#### [What to do]
Each line below from the one containing "raised exceptions. *)" through the one containing "(** ** Values built by the script *)" should be output exactly as it stands, and no other line should appear.

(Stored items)
(** * deploy.py: the deployment descriptor of the fast-mcp service

    The repository consists of one script, [deploy.py].  It imports the
    deployment SDK ([truefoundry.deploy]), configures logging, builds one
    [Service] descriptor out of literal values with the SDK's value
    constructors and hands it to the SDK's [deploy] operation.

    The SDK is an external collaborator.  It is a parameter of the whole
    development (an [Installation] of a [Client]): importing it may raise,
    its constructors may reject their arguments by raising, and its [deploy]
    may raise or return.  The script is embedded as a program in a small
    monad that threads the state of the running process and propagates
    raised exceptions. *)

From Stdlib Require Import String ZArith List Bool PrimFloat Lia.
Import ListNotations.

#[local] Open Scope string_scope.
#[local] Open Scope list_scope.
#[local] Open Scope Z_scope.

(** ** Values built by the script *)

(** A keyword argument of a constructor call whose parameters the script
    never names ([LocalSource()], [NodeSelector()]). *)
Inductive pyarg : Type :=
| ArgStr (s : string)
| ArgBool (b : bool)
| ArgStrs (l : list string).

Definition kwargs : Type := list (string * pyarg).

(** [LocalSource(...)]: the fields are the keyword arguments of the call. *)
Record LocalSource : Type := mkLocalSource {
  local_source_kwargs : kwargs
}.

Record DockerFileBuild : Type := mkDockerFileBuild {
  dockerfile_path : string;
  build_context_path : string
}.

Record Build : Type := mkBuild {
  build_source : LocalSource;
  build_spec : DockerFileBuild
}.

(** [NodeSelector(...)]: the fields are the keyword arguments of the call. *)
Record NodeSelector : Type := mkNodeSelector {
  node_selector_kwargs : kwargs
}.

Record Resources : Type := mkResources {
  cpu_request : float;
  cpu_limit : float;
  memory_request : Z;
  memory_limit : Z;
  ephemeral_storage_request : Z;
  ephemeral_storage_limit : Z;
  node : NodeSelector
}.

Record Port : Type := mkPort {
  port : Z;
  protocol : string;
  expose : bool;
  app_protocol : string;
  host : string;
  path : string
}.

Record Service : Type := mkService {
  name : string;
  image : Build;
  resources : Resources;
  ports : list Port;
  replicas : float
}.

(** Request against limit, dimension by dimension, with Python's [<=]:
    IEEE comparison on floats, integer comparison on ints. *)
Definition cpu_within_limit (r : Resources) : bool :=
  PrimFloat.leb (cpu_request r) (cpu_limit r).

Definition memory_within_limit (r : Resources) : bool :=
  memory_request r <=? memory_limit r.

Definition ephemeral_storage_within_limit (r : Resources) : bool :=
  ephemeral_storage_request r <=? ephemeral_storage_limit r.

(** ** Outcomes and the external client *)

Inductive outcome (E A : Type) : Type :=
| Returned (a : A)
| Raised (e : E).

Arguments Returned {E A} a.
Arguments Raised {E A} e.
(** Against C2 as stated: three refresh cycles at 15:05 UTC, between which
    the slot 15:00 is taken out of the schedule of the competition and put
    back. The cycles resolve the occurrences 15:00, 09:00 and 15:00 again;
    each overwrites the one entry of the identifier, and the occurrence
    15:00 is announced twice. *)
Lemma occurrence_announced_again_after_edit :
  last_competitions_announcements
    (snd (update_config_and_announce_results world_edited init)) !! "melanoma-1" =
    Some occurrence_15_00 /\
  last_competitions_announcements
    (snd (update_config_and_announce_results world_edited
            (snd (update_config_and_announce_results world_edited init)))) !! "melanoma-1" =
    Some occurrence_09_00 /\
  List.filter is_send
    (trace (snd (update_config_and_announce_results world_edited
                   (snd (update_config_and_announce_results world_edited
                           (snd (update_config_and_announce_results world_edited init))))))) =
  [ ChannelSend 42 "discord-bot-test"
      (create_discord_message
         (mk_announcement "melanoma-1" occurrence_15_00 500 2 "H1" f_0_87));
    ChannelSend 42 "discord-bot-test"
      (create_discord_message
         (mk_announcement "melanoma-1" occurrence_09_00 500 2 "H1" f_0_87));
    ChannelSend 42 "discord-bot-test"
      (create_discord_message
         (mk_announcement "melanoma-1" occurrence_15_00 500 2 "H1" f_0_87)) ].
Proof. by split_and!. Qed.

#### [Written solution]
    raised exceptions. *)

From Stdlib Require Import String ZArith List Bool PrimFloat Lia.
Import ListNotations.

#[local] Open Scope string_scope.
#[local] Open Scope list_scope.
#[local] Open Scope Z_scope.

(** ** Values built by the script *)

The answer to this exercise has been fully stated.